According to Ellrich, the Massachusetts courts have created an “impossible, catch-22 type of situation” because federally-registered investment advisers now owe simultaneous undivided fiduciary duties to both their hedge fund clients and investors in those hedge funds, which is both legally impermissible and a duty with which the advisers cannot comply. He also claimed the decision was dangerous by setting a precedent where federally-registered advisers who have complied with federal requirements may still be liable for violations of state common law, which is contrary to the intent of Congress and the SEC.

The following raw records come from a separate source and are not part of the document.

Fixpoint trim_left_space (l : list ascii) : list ascii :=
  match l with
  | [] => []
  | a :: l1 =>
      if space1 a then trim_left_space l1 else
      match l1 with
      | [] => l
      | b :: l2 =>
          if space2 a b then trim_left_space l2 else
          match l2 with
          | [] => l
          | c :: l3 => if space3 a b c then trim_left_space l3 else l
          end
      end
  end.
(** The same on a reversed list: the bytes of a rune arrive last first. *)
Fixpoint trim_right_rev (l : list ascii) : list ascii :=
  match l with
  | [] => []
  | a :: l1 =>
      if space1 a then trim_right_rev l1 else
      match l1 with
      | [] => l
      | b :: l2 =>
          if space2 b a then trim_right_rev l2 else
          match l2 with
          | [] => l
          | c :: l3 => if space3 c b a then trim_right_rev l3 else l
          end
      end
  end.
Definition trim_space (s : string) : string :=
  str (reverse (trim_right_rev (reverse (trim_left_space (chars s))))).

(** utf8.RuneCountInString(s) and len([]rune(s)): the bytes that do not continue a
    rune, for valid UTF-8. *)
Definition rune_count (s : string) : Z :=
  Z.of_nat (List.length (List.filter (λ c, negb ((128 <=? code c) && (code c <? 192))%nat) (chars s))).

(** ** Splitting and removing *)
Fixpoint split_l (sep : ascii) (l : list ascii) : list (list ascii) :=
  match l with
  | [] => [[]]
  | c :: l =>
      if bool_decide (c = sep) then [] :: split_l sep l
      else match split_l sep l with
           | [] => [[c]]
           | p :: ps => (c :: p) :: ps
           end
  end.
(** [strings.Split(s, sep)] for a one-byte separator. *)
Definition split (s : string) (sep : ascii) : list string := str <$> split_l sep (chars s).
(** [strings.SplitN(s, sep, 2)] when it has two parts. *)
Fixpoint cut_l (sep : ascii) (l : list ascii) : option (list ascii * list ascii) :=
  match l with
  | [] => None
  | c :: l =>
      if bool_decide (c = sep) then Some ([], l)
      else match cut_l sep l with Some (a, b) => Some (c :: a, b) | None => None end
  end.
Definition cut (s : string) (sep : ascii) : option (string * string) :=
  match cut_l sep (chars s) with Some (a, b) => Some (str a, str b) | None => None end.
(** [strings.ReplaceAll(s, string(c), "")]. *)
Definition remove_byte (s : string) (c : ascii) : string :=
  str (filter (λ b, b ≠ c) (chars s)).
Definition take_str (n : nat) (s : string) : string := str (take n (chars s)).
Definition join (sep : string) (l : list string) : string := String.concat sep l.

(** ** Letter case *)
Definition is_ascii (s : string) : bool := forallb (λ c, code c <? 128) (chars s).
Definition lower_byte (c : ascii) : ascii :=
  if (65 <=? code c) && (code c <=? 90) then byte (code c + 32) else c.
Definition ascii_lower (s : string) : string := str (lower_byte <$> chars s).
Class UnicodeLower := {
  to_lower : string → string;
  to_lower_ascii : ∀ s, is_ascii s = true → to_lower s = ascii_lower s
}.
Definition AsciiLower : UnicodeLower :=
  {| to_lower := ascii_lower; to_lower_ascii := λ s _, eq_refl |}.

Seller liability. Ellrich’s petition also contended that the Massachusetts courts erroneously imposed seller liability on him in conflict with federal law. Under Investment Advisers Act Section 206(3), an investment adviser will not be deemed to be acting as a broker (seller) when the adviser receives no compensation, other than its advisory fee, for effecting a particular transaction. Ellrich pointed out that he did not receive direct financial compensation as a result of Hays’s decision to invest in Convergent—EHCP solicited the sales of limited partner interests in Convergent, and neither Ellrich nor MFA had any control over EHCP. Without “direct compensation,” Ellrich is not a seller under federal law, he argued. By imposing seller liability on investment advisers who did not receive direct compensation, the Massachusetts courts created a new avenue of seller liability for individuals who “merely assist or participate in” a general partner’s solicitation of investments in a hedge fun, according to Ellrich.

The case is No. 15-300.

1 comment:

Anonymous said...

What is Ellrich's theory of preemption on the issue whether he is a "seller" of securities? Assuming that he is a seller under Massachusetts law, and assuming that the allegations are being brought under Massachusetts law, what is his argument that the federal definition of "seller" ought to govern the interpretation of the Massachusetts provisions?